Although Scottish banknotes are not legal tender, they are legal tender. This means that it is perfectly legal to pay anything with them, but a creditor can legally reject them as payment of a debt. According to the law, legal tender is the only type of payment that a creditor must accept when offered as payment, although he has the discretion to accept it if he wishes. The first £1 note of the Bank of England was issued on 2 March 1797 under the direction of Thomas Raikes, Governor of the Bank of England, and in accordance with the orders of the government of William Pitt the Younger, in response to the need for smaller banknotes to replace gold coins during the French Revolutionary Wars. The Bank of England is the central bank of the United Kingdom and the model on which most modern central banks are based. It was founded in 1694 to act as a banker of the English government, and is still one of the bankers of the United Kingdom government, and is the eighth oldest bank in the world. It was privately owned by shareholders from its inception in 1694 until its nationalization in 1946 by the Attlee Ministry.   Another form of payment that is not legal tender is cryptocurrency.

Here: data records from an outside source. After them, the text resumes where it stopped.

(** The object's view of the pool. *)
Definition with_pool (p : pool) (l : links) : links :=
  {| m_socket := m_socket l; m_ssl_socket := m_ssl_socket l; m_pool_obj := m_pool_obj l; the_pool := p |}.
Definition install (p : pool) (r : request) : request := set_link (with_pool p (link r)) r.

(** A call begins, with a context of its own (synchronous) or without one; an
    operation or the timer of a call completes; the monitor of the pool runs. *)
Inductive fleet_event {T : Type} :=
| Begin (tag : T) (own : bool) (host path body : bytes) (ev : env)
| Net (i : nat) (ev : env) (a : event)
| Watch (now : Z) (assigned : Z -> bool).
Arguments fleet_event : clear implicits.

Section Fleet.
Context {T : Type}.
Variable parse_json : bytes -> option json.
Variable stringify : json -> bytes.
Variable conn_pool_ttl : Z.
Variable js : jrpc_settings.

Definition begin_call (tag : T) (own : bool) (host path body : bytes) (ev : env) (p : pool) : call T :=
  let r := prepared (parse_json := parse_json) (conn_pool_ttl := conn_pool_ttl) own host path body js p ev in
  {| c_tag := tag; c_own := own; c_request := execute (negb own) ev r; c_base := empty_answer r; c_seen := []; c_steps := 0 |}.

Definition step_call (ev : env) (a : event) (p : pool) (c : call T) : option (call T) :=
  match HttpRequest.step parse_json stringify conn_pool_ttl ev a (install p (c_request c)) with
  | Some r => Some {| c_tag := c_tag c; c_own := c_own c; c_request := r; c_base := c_base c;
                      c_seen := c_seen c ++ received a; c_steps := S (c_steps c) |}
  | None => None
  end.

Definition call_pool (c : call T) : pool := the_pool (link (c_request c)).

Definition fleet_step (e : fleet_event T) (f : fleet T) : option (fleet T) :=
  match e with
  | Begin tag own host path body ev =>
      let c := begin_call tag own host path body ev (f_pool f) in
      Some {| f_pool := call_pool c; f_calls := f_calls f ++ [c] |}
  | Net i ev a =>
      match f_calls f !! i with
      | Some c =>
          match step_call ev a (f_pool f) c with
          | Some c' => Some {| f_pool := call_pool c'; f_calls := <[i := c']> (f_calls f) |}
          | None => None
          end
      | None => None
      end
  | Watch now assigned => Some {| f_pool := monitor (f_pool f) now assigned; f_calls := f_calls f |}
  end.

Fixpoint fleet_run (l : list (fleet_event T)) (f : fleet T) : option (fleet T) :=
  match l with
  | [] => Some f
  | e :: l' => match fleet_step e f with Some f' => fleet_run l' f' | None => None end
  end.

(** ** The invariant *)

(** A bound on the endpoints of a host, and the objects in use by others. *)
Context {E : nat} {ext : list nat}.

Definition bound : nat := (E + 10) * Z.to_nat (Z.max 1 (s_attempts js)).

Definition call_held (c : call T) : list nat := held (link (c_request c)).
Definition all_held (l : list (call T)) : list nat := flat_map call_held l.

(** The call lives as in RequestLife.v, on the pool [p]. *)
Definition lives (p : pool) (c : call T) : Prop :=
  reset (c_base c) = c_base c /\
  alive_inv (parse_json := parse_json) (stringify := stringify) (N := s_attempts js) (base := c_base c)
    (cb := negb (c_own c)) (own := c_own c) (others := get_busy_size p - zlen (call_held c)) (E := E)
    (c_seen c) (install p (c_request c)) /\
  (c_steps c + measure (N := s_attempts js) (E := E) (c_request c) <= bound)%nat.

With the rise of online shopping, there has been a demand for alternative payment methods, and cryptocurrency is becoming more and more popular. However, it is not even capable of being considered legal tender in the majority of the world, and it will probably take many years for the possibility to arise. In our Tickets section you will find information on the exchange of withdrawn banknotes, Scottish and Northern Irish banknotes and other topics. The Bank Charter Act 1844 linked the issuance of banknotes to gold reserves and gave the bank the exclusive right to issue banknotes in England. Private banks that previously had this right retained it, provided that their head office was outside London and that they deposited collateral for the notes they issued. Some English banks continued to issue their own banknotes until the last of them was taken over in the 1930s. Private banks in Scotland and Northern Ireland still have this right. There are other forms of currency, although they are also not legal tender. With the passage of the Bank Notes Act 1833, banknotes over £5 were first given “legal tender” status in England and Wales, thus guaranteeing the value of banknotes and ensuring public confidence in banknotes in times of crisis or war.  The Currency and Banknotes Act 1954 extended the definition of legal tender to 10/ – and £1 banknotes; Unlike the 1833 Act, this Act also applied to Scotland, meaning that BOE banknotes were classified as legal tender under £5.
Due to inflation, the Bank of England`s 10/ note was withdrawn in 1969 and £1-1 was withdrawn from circulation in 1988, leaving a legal oddity in Scottish law that there is no longer any legal tender paper in Scotland.  (Scottish notes were not included in the Acts of 1833 or 1954.) A limited number of post offices in the UK will exchange withdrawn paper notes, or withdrawn notes can be exchanged with the Bank of England, including by post. Many common and secure payment methods such as checks, debit cards and contactless are not legal tender.